Instructions for the task:
Return the lines from the start of the data through the line with "cbn [app]. unfold trim_start.". Include both of those lines and no others.

Supplied material Start Marker

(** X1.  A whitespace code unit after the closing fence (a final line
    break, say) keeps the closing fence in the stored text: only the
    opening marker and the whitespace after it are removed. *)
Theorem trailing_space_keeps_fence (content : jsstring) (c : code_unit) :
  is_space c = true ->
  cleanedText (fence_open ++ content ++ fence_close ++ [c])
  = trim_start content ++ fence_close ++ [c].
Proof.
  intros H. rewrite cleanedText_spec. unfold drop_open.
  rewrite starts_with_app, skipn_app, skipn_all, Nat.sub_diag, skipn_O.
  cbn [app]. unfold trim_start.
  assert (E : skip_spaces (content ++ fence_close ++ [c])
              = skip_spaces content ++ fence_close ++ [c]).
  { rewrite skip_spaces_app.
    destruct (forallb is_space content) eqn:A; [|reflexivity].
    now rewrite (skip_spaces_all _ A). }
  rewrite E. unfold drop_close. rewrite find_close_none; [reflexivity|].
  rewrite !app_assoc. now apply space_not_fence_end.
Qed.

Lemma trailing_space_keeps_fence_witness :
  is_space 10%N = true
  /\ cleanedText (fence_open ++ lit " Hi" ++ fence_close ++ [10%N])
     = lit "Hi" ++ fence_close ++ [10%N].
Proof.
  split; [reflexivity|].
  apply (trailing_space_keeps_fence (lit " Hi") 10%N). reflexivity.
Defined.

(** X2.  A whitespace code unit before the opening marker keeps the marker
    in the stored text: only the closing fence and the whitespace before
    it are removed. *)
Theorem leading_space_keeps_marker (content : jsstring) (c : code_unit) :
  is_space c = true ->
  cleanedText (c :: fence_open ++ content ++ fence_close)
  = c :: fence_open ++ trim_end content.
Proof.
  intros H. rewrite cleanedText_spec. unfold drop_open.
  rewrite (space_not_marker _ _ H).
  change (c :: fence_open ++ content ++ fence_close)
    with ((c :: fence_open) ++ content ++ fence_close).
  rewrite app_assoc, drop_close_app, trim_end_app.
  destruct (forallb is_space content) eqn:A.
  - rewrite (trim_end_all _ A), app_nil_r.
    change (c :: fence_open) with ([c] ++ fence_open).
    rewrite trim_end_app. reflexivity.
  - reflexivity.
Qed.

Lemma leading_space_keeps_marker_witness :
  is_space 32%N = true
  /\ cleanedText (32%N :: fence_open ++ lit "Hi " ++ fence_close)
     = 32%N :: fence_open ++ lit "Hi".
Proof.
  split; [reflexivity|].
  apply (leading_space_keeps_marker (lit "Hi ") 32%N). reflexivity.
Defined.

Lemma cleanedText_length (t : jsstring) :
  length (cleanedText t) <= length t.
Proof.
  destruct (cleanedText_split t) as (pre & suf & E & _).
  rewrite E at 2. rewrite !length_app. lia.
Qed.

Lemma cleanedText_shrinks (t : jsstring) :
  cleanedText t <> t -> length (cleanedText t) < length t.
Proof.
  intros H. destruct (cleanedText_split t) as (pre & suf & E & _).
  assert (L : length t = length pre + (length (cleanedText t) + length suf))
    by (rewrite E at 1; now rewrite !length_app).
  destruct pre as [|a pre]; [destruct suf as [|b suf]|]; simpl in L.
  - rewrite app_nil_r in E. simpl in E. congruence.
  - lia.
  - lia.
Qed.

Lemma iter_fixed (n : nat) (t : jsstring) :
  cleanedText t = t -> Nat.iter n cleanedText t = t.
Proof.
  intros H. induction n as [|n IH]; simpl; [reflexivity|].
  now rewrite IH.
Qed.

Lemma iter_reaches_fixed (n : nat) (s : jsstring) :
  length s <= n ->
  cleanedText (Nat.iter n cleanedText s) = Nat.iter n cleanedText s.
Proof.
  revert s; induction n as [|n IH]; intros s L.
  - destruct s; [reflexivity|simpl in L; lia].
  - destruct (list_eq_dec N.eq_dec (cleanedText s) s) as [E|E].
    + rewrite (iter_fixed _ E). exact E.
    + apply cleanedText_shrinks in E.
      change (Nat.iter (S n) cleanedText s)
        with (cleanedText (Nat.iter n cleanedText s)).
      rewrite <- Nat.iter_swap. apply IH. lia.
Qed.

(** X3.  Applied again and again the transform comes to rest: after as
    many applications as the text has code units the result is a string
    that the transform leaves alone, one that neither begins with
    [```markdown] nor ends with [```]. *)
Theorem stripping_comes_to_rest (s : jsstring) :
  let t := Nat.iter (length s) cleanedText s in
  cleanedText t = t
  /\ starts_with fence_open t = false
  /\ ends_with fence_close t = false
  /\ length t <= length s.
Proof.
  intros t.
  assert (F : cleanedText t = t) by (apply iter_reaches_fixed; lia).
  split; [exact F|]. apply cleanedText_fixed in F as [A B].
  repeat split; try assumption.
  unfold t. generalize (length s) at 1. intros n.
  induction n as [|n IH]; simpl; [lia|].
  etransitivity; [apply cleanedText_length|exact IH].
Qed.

Supplied material End Marker

Worked solution:
(** X1.  A whitespace code unit after the closing fence (a final line
    break, say) keeps the closing fence in the stored text: only the
    opening marker and the whitespace after it are removed. *)
Theorem trailing_space_keeps_fence (content : jsstring) (c : code_unit) :
  is_space c = true ->
  cleanedText (fence_open ++ content ++ fence_close ++ [c])
  = trim_start content ++ fence_close ++ [c].
Proof.
  intros H. rewrite cleanedText_spec. unfold drop_open.
  rewrite starts_with_app, skipn_app, skipn_all, Nat.sub_diag, skipn_O.
  cbn [app]. unfold trim_start.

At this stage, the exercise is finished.